#### MATERIAL TO PROCESS:
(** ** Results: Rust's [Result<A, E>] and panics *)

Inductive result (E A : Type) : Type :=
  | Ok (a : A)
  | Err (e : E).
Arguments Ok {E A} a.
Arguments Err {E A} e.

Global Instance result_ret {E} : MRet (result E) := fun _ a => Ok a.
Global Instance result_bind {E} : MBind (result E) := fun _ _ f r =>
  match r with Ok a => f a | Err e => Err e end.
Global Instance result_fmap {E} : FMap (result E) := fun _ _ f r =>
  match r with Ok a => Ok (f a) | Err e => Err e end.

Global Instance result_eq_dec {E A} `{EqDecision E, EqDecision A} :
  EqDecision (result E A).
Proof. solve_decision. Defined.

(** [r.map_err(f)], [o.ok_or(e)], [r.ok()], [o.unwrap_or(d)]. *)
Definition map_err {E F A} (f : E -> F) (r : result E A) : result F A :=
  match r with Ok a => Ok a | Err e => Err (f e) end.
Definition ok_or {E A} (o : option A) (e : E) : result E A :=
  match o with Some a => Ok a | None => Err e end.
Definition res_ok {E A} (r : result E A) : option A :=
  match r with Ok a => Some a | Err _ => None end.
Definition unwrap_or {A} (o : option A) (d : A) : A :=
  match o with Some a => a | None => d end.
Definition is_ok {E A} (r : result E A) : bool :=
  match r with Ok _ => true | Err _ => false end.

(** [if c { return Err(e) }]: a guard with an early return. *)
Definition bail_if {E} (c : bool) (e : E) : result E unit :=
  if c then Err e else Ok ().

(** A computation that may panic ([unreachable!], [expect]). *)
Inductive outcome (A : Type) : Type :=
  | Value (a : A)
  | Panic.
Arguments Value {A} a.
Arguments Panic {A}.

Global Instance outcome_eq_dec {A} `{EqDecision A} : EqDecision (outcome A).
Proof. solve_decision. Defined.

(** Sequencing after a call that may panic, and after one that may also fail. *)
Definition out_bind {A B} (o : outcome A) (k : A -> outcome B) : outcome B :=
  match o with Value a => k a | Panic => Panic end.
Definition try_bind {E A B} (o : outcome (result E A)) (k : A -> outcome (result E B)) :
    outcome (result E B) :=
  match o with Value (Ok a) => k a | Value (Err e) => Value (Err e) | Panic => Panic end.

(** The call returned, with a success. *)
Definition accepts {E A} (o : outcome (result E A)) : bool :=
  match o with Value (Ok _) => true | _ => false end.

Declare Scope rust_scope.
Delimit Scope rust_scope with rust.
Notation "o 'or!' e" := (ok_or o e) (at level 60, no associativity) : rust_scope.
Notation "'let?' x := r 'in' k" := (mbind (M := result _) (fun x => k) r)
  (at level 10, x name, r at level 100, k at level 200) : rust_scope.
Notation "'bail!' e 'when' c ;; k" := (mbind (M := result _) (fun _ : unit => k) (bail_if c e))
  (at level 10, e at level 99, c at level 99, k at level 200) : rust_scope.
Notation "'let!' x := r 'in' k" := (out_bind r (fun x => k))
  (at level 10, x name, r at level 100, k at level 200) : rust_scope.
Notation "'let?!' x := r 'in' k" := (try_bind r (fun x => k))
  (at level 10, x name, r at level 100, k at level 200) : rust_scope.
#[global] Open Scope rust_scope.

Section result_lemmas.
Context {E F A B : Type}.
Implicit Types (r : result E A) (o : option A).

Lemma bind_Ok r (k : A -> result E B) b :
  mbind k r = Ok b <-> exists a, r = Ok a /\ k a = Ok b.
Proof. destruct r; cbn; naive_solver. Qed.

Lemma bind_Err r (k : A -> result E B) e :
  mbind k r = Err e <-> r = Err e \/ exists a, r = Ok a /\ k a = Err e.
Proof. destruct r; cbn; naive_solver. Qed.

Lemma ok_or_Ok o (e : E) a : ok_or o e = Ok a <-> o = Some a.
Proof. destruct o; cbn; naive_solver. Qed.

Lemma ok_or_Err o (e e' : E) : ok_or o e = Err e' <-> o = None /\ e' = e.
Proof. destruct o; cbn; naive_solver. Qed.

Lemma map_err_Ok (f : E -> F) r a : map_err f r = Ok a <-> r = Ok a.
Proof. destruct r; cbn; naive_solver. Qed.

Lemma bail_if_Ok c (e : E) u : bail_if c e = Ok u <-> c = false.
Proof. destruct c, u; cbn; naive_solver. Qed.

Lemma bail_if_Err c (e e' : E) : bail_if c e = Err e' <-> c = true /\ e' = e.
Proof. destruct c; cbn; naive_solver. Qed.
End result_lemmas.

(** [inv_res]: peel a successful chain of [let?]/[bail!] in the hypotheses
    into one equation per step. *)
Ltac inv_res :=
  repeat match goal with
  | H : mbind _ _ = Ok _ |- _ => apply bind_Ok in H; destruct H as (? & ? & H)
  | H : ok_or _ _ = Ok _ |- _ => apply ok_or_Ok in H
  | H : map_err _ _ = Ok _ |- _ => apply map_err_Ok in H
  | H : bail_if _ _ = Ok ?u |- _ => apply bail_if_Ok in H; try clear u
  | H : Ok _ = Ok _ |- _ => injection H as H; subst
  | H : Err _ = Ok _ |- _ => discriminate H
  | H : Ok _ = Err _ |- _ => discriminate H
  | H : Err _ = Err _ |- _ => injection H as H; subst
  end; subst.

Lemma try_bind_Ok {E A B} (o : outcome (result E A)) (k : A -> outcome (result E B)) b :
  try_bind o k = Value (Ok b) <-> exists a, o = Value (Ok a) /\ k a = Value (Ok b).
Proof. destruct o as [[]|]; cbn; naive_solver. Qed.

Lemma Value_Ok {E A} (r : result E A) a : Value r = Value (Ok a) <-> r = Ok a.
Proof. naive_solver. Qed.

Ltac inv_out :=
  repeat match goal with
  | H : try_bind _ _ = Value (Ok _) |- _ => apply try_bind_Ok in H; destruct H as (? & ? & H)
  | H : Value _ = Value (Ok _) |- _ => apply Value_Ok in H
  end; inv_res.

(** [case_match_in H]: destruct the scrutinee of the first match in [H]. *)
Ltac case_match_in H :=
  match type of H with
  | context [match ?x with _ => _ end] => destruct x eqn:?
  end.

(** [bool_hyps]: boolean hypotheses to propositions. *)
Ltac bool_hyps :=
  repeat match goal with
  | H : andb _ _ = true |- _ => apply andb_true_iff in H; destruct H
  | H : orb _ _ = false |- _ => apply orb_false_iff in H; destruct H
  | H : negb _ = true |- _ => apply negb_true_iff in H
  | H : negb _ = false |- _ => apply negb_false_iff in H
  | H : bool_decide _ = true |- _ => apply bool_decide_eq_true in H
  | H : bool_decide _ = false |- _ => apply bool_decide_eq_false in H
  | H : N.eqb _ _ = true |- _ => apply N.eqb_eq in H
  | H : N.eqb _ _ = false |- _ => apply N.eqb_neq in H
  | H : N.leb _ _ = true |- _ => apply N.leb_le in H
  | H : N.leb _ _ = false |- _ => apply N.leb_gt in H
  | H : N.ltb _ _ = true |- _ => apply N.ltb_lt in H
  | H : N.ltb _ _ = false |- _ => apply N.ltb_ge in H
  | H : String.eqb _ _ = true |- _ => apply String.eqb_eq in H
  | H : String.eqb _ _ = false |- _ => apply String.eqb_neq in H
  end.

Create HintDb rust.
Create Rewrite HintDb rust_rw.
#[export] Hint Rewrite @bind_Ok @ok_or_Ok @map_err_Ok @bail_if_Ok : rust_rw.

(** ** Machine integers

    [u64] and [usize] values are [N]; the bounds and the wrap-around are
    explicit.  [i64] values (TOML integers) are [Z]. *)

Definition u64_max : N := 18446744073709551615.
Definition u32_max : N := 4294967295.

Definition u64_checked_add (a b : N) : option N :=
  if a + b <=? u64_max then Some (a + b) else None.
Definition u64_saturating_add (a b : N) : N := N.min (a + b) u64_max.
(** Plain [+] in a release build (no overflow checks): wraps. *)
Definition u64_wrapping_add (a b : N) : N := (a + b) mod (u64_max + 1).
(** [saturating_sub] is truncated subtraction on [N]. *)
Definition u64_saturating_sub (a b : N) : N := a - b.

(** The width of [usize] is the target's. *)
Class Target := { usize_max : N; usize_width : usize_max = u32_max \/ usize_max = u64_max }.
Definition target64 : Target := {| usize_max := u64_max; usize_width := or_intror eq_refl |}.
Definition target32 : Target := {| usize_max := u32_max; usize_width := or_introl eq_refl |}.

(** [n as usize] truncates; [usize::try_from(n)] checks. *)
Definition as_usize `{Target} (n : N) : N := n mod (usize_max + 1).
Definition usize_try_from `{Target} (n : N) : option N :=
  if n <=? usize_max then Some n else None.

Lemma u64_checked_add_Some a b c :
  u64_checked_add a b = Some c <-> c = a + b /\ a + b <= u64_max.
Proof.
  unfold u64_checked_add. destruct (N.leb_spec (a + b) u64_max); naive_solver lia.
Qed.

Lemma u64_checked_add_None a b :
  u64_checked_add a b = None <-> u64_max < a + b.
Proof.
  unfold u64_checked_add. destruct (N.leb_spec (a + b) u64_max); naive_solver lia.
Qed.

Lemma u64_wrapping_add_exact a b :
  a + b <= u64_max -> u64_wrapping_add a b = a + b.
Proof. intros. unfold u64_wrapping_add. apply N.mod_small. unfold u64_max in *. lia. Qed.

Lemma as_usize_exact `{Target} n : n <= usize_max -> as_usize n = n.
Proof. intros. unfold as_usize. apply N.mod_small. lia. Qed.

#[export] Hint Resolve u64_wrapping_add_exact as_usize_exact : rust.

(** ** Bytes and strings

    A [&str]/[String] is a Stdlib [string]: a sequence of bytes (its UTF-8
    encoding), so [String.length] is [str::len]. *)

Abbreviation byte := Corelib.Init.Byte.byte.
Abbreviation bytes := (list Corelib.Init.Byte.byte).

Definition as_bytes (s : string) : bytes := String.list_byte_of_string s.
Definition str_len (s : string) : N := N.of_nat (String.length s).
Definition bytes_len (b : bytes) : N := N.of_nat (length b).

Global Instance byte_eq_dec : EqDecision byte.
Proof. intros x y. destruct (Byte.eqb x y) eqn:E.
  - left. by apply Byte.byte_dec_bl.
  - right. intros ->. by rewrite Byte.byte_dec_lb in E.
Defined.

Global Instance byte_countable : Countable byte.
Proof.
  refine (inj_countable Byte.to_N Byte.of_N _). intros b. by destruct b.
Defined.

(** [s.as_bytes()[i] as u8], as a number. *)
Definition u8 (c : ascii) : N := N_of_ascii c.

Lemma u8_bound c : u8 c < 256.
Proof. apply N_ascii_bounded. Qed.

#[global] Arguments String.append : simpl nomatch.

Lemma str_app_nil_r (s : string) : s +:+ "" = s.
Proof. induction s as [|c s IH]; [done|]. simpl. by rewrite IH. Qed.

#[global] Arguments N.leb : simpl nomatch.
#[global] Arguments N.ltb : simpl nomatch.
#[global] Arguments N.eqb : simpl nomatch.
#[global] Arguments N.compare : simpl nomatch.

#### GOAL OF THE EXERCISE:
Retype exactly the lines of the data above that fall between the line with "(** [saturating_sub] is" and the line with "Abbreviation byte := Corelib.Init.Byte.byte.", inclusive, and add nothing.

#### RESPONSE:
(** [saturating_sub] is truncated subtraction on [N]. *)
Definition u64_saturating_sub (a b : N) : N := a - b.

(** The width of [usize] is the target's. *)
Class Target := { usize_max : N; usize_width : usize_max = u32_max \/ usize_max = u64_max }.
Definition target64 : Target := {| usize_max := u64_max; usize_width := or_intror eq_refl |}.
Definition target32 : Target := {| usize_max := u32_max; usize_width := or_introl eq_refl |}.

(** [n as usize] truncates; [usize::try_from(n)] checks. *)
Definition as_usize `{Target} (n : N) : N := n mod (usize_max + 1).
Definition usize_try_from `{Target} (n : N) : option N :=
  if n <=? usize_max then Some n else None.

Lemma u64_checked_add_Some a b c :
  u64_checked_add a b = Some c <-> c = a + b /\ a + b <= u64_max.
Proof.
  unfold u64_checked_add. destruct (N.leb_spec (a + b) u64_max); naive_solver lia.
Qed.

Lemma u64_checked_add_None a b :
  u64_checked_add a b = None <-> u64_max < a + b.
Proof.
  unfold u64_checked_add. destruct (N.leb_spec (a + b) u64_max); naive_solver lia.
Qed.

Lemma u64_wrapping_add_exact a b :
  a + b <= u64_max -> u64_wrapping_add a b = a + b.
Proof. intros. unfold u64_wrapping_add. apply N.mod_small. unfold u64_max in *. lia. Qed.

Lemma as_usize_exact `{Target} n : n <= usize_max -> as_usize n = n.
Proof. intros. unfold as_usize. apply N.mod_small. lia. Qed.

#[export] Hint Resolve u64_wrapping_add_exact as_usize_exact : rust.

(** ** Bytes and strings

    A [&str]/[String] is a Stdlib [string]: a sequence of bytes (its UTF-8
    encoding), so [String.length] is [str::len]. *)

Abbreviation byte := Corelib.Init.Byte.byte.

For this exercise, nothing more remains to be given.